## Task prompt
Both the line below containing "rd_renderer_version : string;" and the line containing "rd_claim_ids : list", along with every line between them, should be repeated exactly; no other line belongs in the answer.

## Source information
(* ===== verification/ReportRender.v ===== *)
(** The deterministic renderer of a report: claims become blocks of the sections
    their support puts them in, with the seed references they cite
    (domain/reports/rendering.py). *)
From S2P Require Import Prelude PyDecimal PyText Sha256 AgentModel RunControl ToolRun PyParse Ledger Claims.
From S2P Require Import Text DocModel Citations.
From S2P Require Import ReportModel ReportText ReportInput ReportTemplate.

Definition RENDERER_VERSION : string := "deterministic-report-renderer-v1".
Definition render_error {A} : string → res A := raise (NamedError "ReportRenderError").
Definition render_error_if (b : bool) (code : string) : res unit :=
  if b then render_error code else Ok tt.

Record ReportRequestRecord := mkReportRequest {
  rt_id : UUID; rt_manifest : ReportInputManifest; rt_report_type : ReportType;
  rt_report_locale : ReportLocale; rt_template_name : string; rt_template_version : string;
  rt_report_policy_version : string; rt_reflection_policy_version : string;
  rt_requested_sections : list ReportSection; rt_include_evidence_appendix : bool;
  rt_include_claim_index : bool; rt_max_excerpt_length : Z; rt_idempotency_key : string;
  rt_created_at : time }.

(** [_validate_configuration]; the policy contract has no model narrative. *)
Definition _validate_configuration (m : ReportInputManifest) (request : ReportRequestRecord)
    (policy : ReportPolicyRecord) (template : ReportTemplateVersionWrite) : res unit :=
  render_error_if (neqb (rt_manifest request) m) "REPORT_REQUEST_MANIFEST_MISMATCH";;
  render_error_if (bool_decide (rt_report_type request ∉ rp_allowed_report_types policy))
    "REPORT_TYPE_NOT_ALLOWED";;
  render_error_if (bool_decide (rt_report_locale request ∉ rp_allowed_locales policy))
    "REPORT_LOCALE_NOT_ALLOWED";;
  render_error_if (existsb (λ s, bool_decide (s ∉ rp_allowed_sections policy)) (rt_requested_sections request))
    "REPORT_SECTION_NOT_ALLOWED";;
  render_error_if (neqb (tp_status template) TplSt.ACTIVE
    || neqb (tp_report_type template) (rt_report_type request)
    || neqb (tp_locale template) (rt_report_locale request)
    || neqb (tp_name template) (rt_template_name request)
    || neqb (tp_version template) (rt_template_version request)) "REPORT_TEMPLATE_MISMATCH".

(** * Where a claim goes and how it looks *)

Definition _claim_section (c : ResearchClaimWrite) : ReportSection :=
  match cl_support_status c with
  | Some Support.CONFLICTING => RepSec.CONFLICTS
  | Some Support.UNSUPPORTED => RepSec.UNSUPPORTED_CLAIMS
  | Some Support.BLOCKED => RepSec.LIMITATIONS
  | _ =>
      match cl_claim_type c with
      | ClType.IDENTITY => RepSec.SECURITY_IDENTITY
      | ClType.FINANCIAL_FACT | ClType.FINANCIAL_METRIC => RepSec.FINANCIAL_HEALTH
      | ClType.VALUATION_METRIC => RepSec.VALUATION_SNAPSHOT
      | ClType.DOCUMENT_DISCLOSURE => RepSec.DOCUMENT_EVIDENCE
      | ClType.CORPORATE_ACTION => RepSec.CORPORATE_ACTIONS
      | ClType.DATA_QUALITY => RepSec.DATA_QUALITY
      | ClType.LIMITATION => RepSec.LIMITATIONS
      end
  end.
Definition _block_type (s : ClaimSupportStatus) : ReportBlockType :=
  match s with
  | Support.CONFLICTING => BlkType.CONFLICT
  | Support.UNSUPPORTED | Support.BLOCKED => BlkType.LIMITATION
  | Support.SUPPORTED | Support.PARTIALLY_SUPPORTED => BlkType.METRIC_TABLE
  end.
Definition _block_status (s : ClaimSupportStatus) : ReportBlockStatus :=
  match s with
  | Support.SUPPORTED => BlkSt.COMPLETE
  | Support.PARTIALLY_SUPPORTED | Support.CONFLICTING => BlkSt.PARTIAL
  | Support.UNSUPPORTED => BlkSt.NO_EVIDENCE
  | Support.BLOCKED => BlkSt.BLOCKED
  end.

(** * Seed references *)

(** The kind of reference that stands for the claim itself, not its evidence. *)
Definition disclosure_kind (s : option ClaimSupportStatus) : option ReferenceKind :=
  match s with
  | Some Support.CONFLICTING => Some RefKind.CONFLICT
  | Some (Support.UNSUPPORTED | Support.BLOCKED) => Some RefKind.LIMITATION
  | _ => None
  end.
Definition evidence_kind (e : ResearchEvidenceRecord) : ReferenceKind :=
  if bool_decide (e_evidence_type e ∈ [EvType.DERIVED_METRIC_EVIDENCE; EvType.METRIC_LINEAGE_EVIDENCE])
  then RefKind.METRIC else RefKind.EVIDENCE.

Definition evidence_link_ltb (a b : ClaimEvidenceLinkWrite) : bool :=
  strs_ltb [uuid_str (lk_evidence_id a); uuid_str (lk_id a)] [uuid_str (lk_evidence_id b); uuid_str (lk_id b)].
Definition links_of (links : list ClaimEvidenceLinkWrite) (c : ResearchClaimWrite) :
    list ClaimEvidenceLinkWrite :=
  filter (λ l, lk_claim_id l = cl_id c) links.
Definition sorted_links (links : list ClaimEvidenceLinkWrite) (c : ResearchClaimWrite) :
    list ClaimEvidenceLinkWrite :=
  sort_by evidence_link_ltb (links_of links c).

(** [_allocate_reference] *)
Definition _allocate_reference (allocated : list ReferenceTarget) (key : ReferenceKind * UUID) :
    res (list ReferenceTarget) :=
  if existsb (λ r, bool_decide (target_key r = key)) allocated then Ok allocated
  else
    let n := Z.of_nat (length (filter (λ r, tg_kind r = key.1) allocated)) + 1 in
    r ← validated (λ r, label_ok (tg_label r)) (mkTarget key.1 key.2 (numbered key.1 n));
    Ok (allocated ++ [r]).

Section Render.
Context `{UnicodeData}.
Context (evidence : list ResearchEvidenceRecord) (links : list ClaimEvidenceLinkWrite).

Definition evidence_of (id : UUID) : option ResearchEvidenceRecord := last_with e_id evidence id.

(** What a claim may cite: itself, or its evidence in the order of the ids. *)
Definition reference_keys (c : ResearchClaimWrite) : list (ReferenceKind * UUID) :=
  match disclosure_kind (cl_support_status c) with
  | Some kind => [(kind, cl_id c)]
  | None => omap (λ l, (λ e, (evidence_kind e, e_id e)) <$> evidence_of (lk_evidence_id l)) (sorted_links links c)
  end.
Definition _seed_references (claims : list ResearchClaimWrite) : res (list ReferenceTarget) :=
  res_fold _allocate_reference (concat (map reference_keys claims)) [].

(** [reference_by_id]: a record has the label it was given last. *)
Definition reference_label (references : list ReferenceTarget) (id : UUID) : option ustr :=
  tg_label <$> last_with tg_record_id references id.

Definition _claim_reference (references : list ReferenceTarget) (c : ResearchClaimWrite) : ustr :=
  let label :=
    if is_some (disclosure_kind (cl_support_status c)) then reference_label references (cl_id c)
    else head (omap (λ l, reference_label references (lk_evidence_id l)) (sorted_links links c)) in
  match label with Some label => [91] ++ label ++ [93] | None => [] end.

Definition target_json (kind : ReferenceKind) (id : UUID) (label : ustr) : pjson :=
  PObj [(ulit "kind", j_str (RefKind.value kind)); (ulit "record_id", j_uuid id); (ulit "label", PStr label)].
Definition _claim_reference_targets (references : list ReferenceTarget) (c : ResearchClaimWrite) : pjson :=
  match disclosure_kind (cl_support_status c) with
  | Some kind =>
      PList (option_list ((λ label, target_json kind (cl_id c) label) <$> reference_label references (cl_id c)))
  | None =>
      PList (take 1 (omap (λ l : ClaimEvidenceLinkWrite,
        match evidence_of (lk_evidence_id l), reference_label references (lk_evidence_id l) with
        | Some e, Some label => Some (target_json (evidence_kind e) (e_id e) label)
        | _, _ => None
        end) (sorted_links links c)))
  end.

(** [_render_pattern] *)
Definition placeholder_value (c : ResearchClaimWrite) (reference : ustr) (p : TemplatePlaceholder) :
    option ustr :=
  match p with
  | Plc.CLAIM_VALUE => Some (ulit (default "" (str_of_dec <$> cl_value c)))
  | Plc.CLAIM_UNIT => Some (ulit (default "" (cl_unit c)))
  | Plc.CLAIM_PERIOD => Some (ulit (default "" (cl_period c)))
  | Plc.CLAIM_AS_OF => Some (ulit (default "" (time_isoformat_z <$> cl_as_of_time c)))
  | Plc.VISIBLE_REFERENCE => Some reference
  | Plc.OFFICIAL_SECURITY_NAME | Plc.SYMBOL | Plc.EXCHANGE => None
  end.
Definition _render_pattern (p : StatementPattern) (c : ResearchClaimWrite) (reference : ustr) : res ustr :=
  (λ parts : list _, concat parts) <$> res_map (λ t,
    match tk_literal t, tk_placeholder t with
    | Some l, _ => Ok l
    | None, Some p =>
        match placeholder_value c reference p with
        | Some v => Ok v
        | None => render_error "REPORT_TEMPLATE_PLACEHOLDER_UNAVAILABLE"
        end
    | None, None => render_error "REPORT_TEMPLATE_PLACEHOLDER_UNAVAILABLE"
    end) (sp_tokens p).

(** * Blocks *)

(** The links of a claim whose evidence is in the bundle. *)
Definition grounded_links (c : ResearchClaimWrite) : list ClaimEvidenceLinkWrite :=
  filter (λ l, is_Some (evidence_of (lk_evidence_id l))) (links_of links c).
Definition claim_block_key (c : ResearchClaimWrite) (index : Z) : string :=
  "claim." +:+ ToolRun.casefold (cl_statement_code c) +:+ "." +:+ str_of_Z index.
Definition claim_payload (references : list ReferenceTarget) (c : ResearchClaimWrite)
    (s : ClaimSupportStatus) : payload :=
  let grounded := grounded_links c in
  [(ulit "claim_id", j_uuid (cl_id c));
   (ulit "evidence_ids", PList (map j_uuid (sort_uuid (map lk_evidence_id grounded))));
   (ulit "link_ids", PList (map j_uuid (sort_uuid (map lk_id grounded))));
   (ulit "metric_basis", j_opt j_str (cl_metric_basis c)); (ulit "period", j_opt j_str (cl_period c));
   (ulit "reference", PStr (_claim_reference references c));
   (ulit "reference_targets", _claim_reference_targets references c);
   (ulit "statement_code", j_str (cl_statement_code c)); (ulit "support_status", j_str (Support.value s));
   (ulit "unit", j_opt j_str (cl_unit c));
   (ulit "value", j_opt (λ v, j_str (str_of_dec v)) (cl_value c))].

(** [_claim_block] *)
Definition _claim_block (template : ReportTemplateVersionWrite) (references : list ReferenceTarget)
    (index : Z) (c : ResearchClaimWrite) : res StructuredReportBlock :=
  match cl_support_status c with
  | None => render_error "CLAIM_SUPPORT_STATUS_MISSING"
  | Some s =>
      match find (λ p, bool_decide (sp_statement_code p = "NUMERIC_CLAIM"))
              (rev (tp_statement_patterns template)) with
      | None => render_error "REPORT_STATEMENT_PATTERN_MISSING"
      | Some pattern =>
          text ← _render_pattern pattern c (_claim_reference references c);
          render_error_if (needs_evidence c && bool_decide (grounded_links c = []))
            "REPORT_CLAIM_EVIDENCE_BINDING_MISSING";;
          validated StructuredReportBlock_valid
            (mkBlock (claim_block_key c index) index (_block_type s) (_block_status s) (Some text)
              (claim_payload references c s))
      end
  end.
(** [ReportBlockStatus(section.status.value)] *)
Definition block_status_of (s : ReportSectionStatus) : ReportBlockStatus :=
  match s with
  | RepSecSt.COMPLETE => BlkSt.COMPLETE
  | RepSecSt.PARTIAL => BlkSt.PARTIAL
  | RepSecSt.BLOCKED => BlkSt.BLOCKED
  | RepSecSt.NO_EVIDENCE => BlkSt.NO_EVIDENCE
  | RepSecSt.NOT_REQUESTED => BlkSt.NOT_REQUESTED
  end.
(** [_empty_state_block] *)
Definition _empty_state_block (status : ReportBlockStatus) (section : ReportSection) :
    res StructuredReportBlock :=
  validated StructuredReportBlock_valid
    (mkBlock ("empty." +:+ ToolRun.casefold (RepSec.value section)) 0 BlkType.HEADING status
      (Some (ulit (BlkSt.value status))) []).

Definition section_blocks (template : ReportTemplateVersionWrite) (references : list ReferenceTarget)
    (claims : list ResearchClaimWrite) (d : ReportSectionDraft) : res (list StructuredReportBlock) :=
  match filter (λ c, _claim_section c = sd_section d) claims with
  | [] => b ← _empty_state_block (block_status_of (sd_status d)) (sd_section d); Ok [b]
  | l => res_map (λ x : Z * ResearchClaimWrite, _claim_block template references x.1 x.2)
           (zip (seqZ 0 (Z.of_nat (length l))) l)
  end.
Definition render_section (template : ReportTemplateVersionWrite) (references : list ReferenceTarget)
    (claims : list ResearchClaimWrite) (d : ReportSectionDraft) : res StructuredReportSection :=
  blocks ← section_blocks template references claims d;
  validated StructuredReportSection_valid
    (mkSection (sd_section d) (sd_section_index d) (sd_title d) (sd_status d) blocks).

(** [_mark_synthetic_content] *)
Definition marker_text : ustr := ulit "SYNTHETIC_TEST_ONLY NOT_COMPANY_EVIDENCE OFFLINE NOT_LIVE".
Definition mark_block (b : StructuredReportBlock) : StructuredReportBlock :=
  mkBlock (bk_block_key b) (bk_block_index b) (bk_block_type b) (bk_status b)
    (Some (ustrip (default [] (bk_text b) ++ [32] ++ marker_text))) (bk_payload b).
Definition mark_section (s : StructuredReportSection) : StructuredReportSection :=
  if bool_decide (se_section s = RepSec.RESEARCH_SCOPE) then
    mkSection (se_section s) (se_section_index s) (se_title s) (se_status s) (map mark_block (se_blocks s))
  else s.
Definition _mark_synthetic_content (m : ReportInputManifest) (c : StructuredReportContent) :
    StructuredReportContent :=
  if bool_decide (mf_research_mode m = RMode.SYNTHETIC_TEST_ONLY)
     && bool_decide (mf_synthetic_status m = Synth.SYNTHETIC_TEST_ONLY)
  then mkContent (co_schema_version c) (co_locale c) (map mark_section (co_sections c))
  else c.

(** [_render_content] *)
Definition _render_content (m : ReportInputManifest) (template : ReportTemplateVersionWrite)
    (references : list ReferenceTarget) (claims : list ResearchClaimWrite) : res StructuredReportContent :=
  drafts ← build_sections template m;
  sections ← res_map (render_section template references claims) drafts;
  c ← validated StructuredReportContent_valid
        (mkContent "research-report-v1" (tp_locale template) sections);
  Ok (_mark_synthetic_content m c).
End Render.

(** * The renderer *)

Record RenderedReportDraft := mkRenderedDraft {
  rd_renderer_version : string; rd_input_manifest_checksum : string;
  rd_structured_content : StructuredReportContent; rd_structured_checksum : string;
  rd_claim_ids : list UUID; rd_evidence_ids : list UUID; rd_link_ids : list UUID;
  rd_citation_ids : list UUID; rd_visible_references : list ReferenceTarget }.
Definition RenderedReportDraft_valid (d : RenderedReportDraft) : bool :=
  at_most 500 (rd_claim_ids d) && at_most 1000 (rd_evidence_ids d) && at_most 5000 (rd_link_ids d)
  && at_most 1000 (rd_citation_ids d) && at_most 5000 (rd_visible_references d).

(** Claims by statement code and id, links by claim, evidence and id. *)
Definition claim_ltb (a b : ResearchClaimWrite) : bool :=
  strs_ltb [cl_statement_code a; uuid_str (cl_id a)] [cl_statement_code b; uuid_str (cl_id b)].
Definition link_ltb (a b : ClaimEvidenceLinkWrite) : bool :=
  strs_ltb [uuid_str (lk_claim_id a); uuid_str (lk_evidence_id a); uuid_str (lk_id a)]
           [uuid_str (lk_claim_id b); uuid_str (lk_evidence_id b); uuid_str (lk_id b)].

Section Renderer.
Context `{UnicodeData}.

(** [DeterministicReportRenderer.render] *)
Definition render_report (v : VerifiedReportInput) (request : ReportRequestRecord)
    (policy : ReportPolicyRecord) (template : ReportTemplateVersionWrite) : res RenderedReportDraft :=
  verified ← validate_report_input_manifest (vi_manifest v) (vi_input v);
  let m := vi_manifest verified in
  let i := vi_input verified in
  _validate_configuration m request policy template;;
  let claims := sort_by claim_ltb (pi_claims i) in
  let links := sort_by link_ltb (pi_links i) in
  references ← _seed_references (pi_evidence i) links claims;
  seeded ← _render_content (pi_evidence i) links m template references claims;
  allocation ← ReportText.allocate seeded;
  let content := rf_content allocation in
  checksum ← report_checksum (content_json content);
  validated RenderedReportDraft_valid
    (mkRenderedDraft RENDERER_VERSION (mf_canonical_payload_checksum m) content checksum
      (map cl_id claims) (_sorted_ids (map e_id (pi_evidence i))) (sort_uuid (map lk_id links))
      (sort_uuid (mf_citation_ids m)) (rf_references allocation)).
End Renderer.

## Answer for this exercise
  rd_renderer_version : string; rd_input_manifest_checksum : string;
  rd_structured_content : StructuredReportContent; rd_structured_checksum : string;
  rd_claim_ids : list UUID; rd_evidence_ids : list UUID; rd_link_ids : list UUID;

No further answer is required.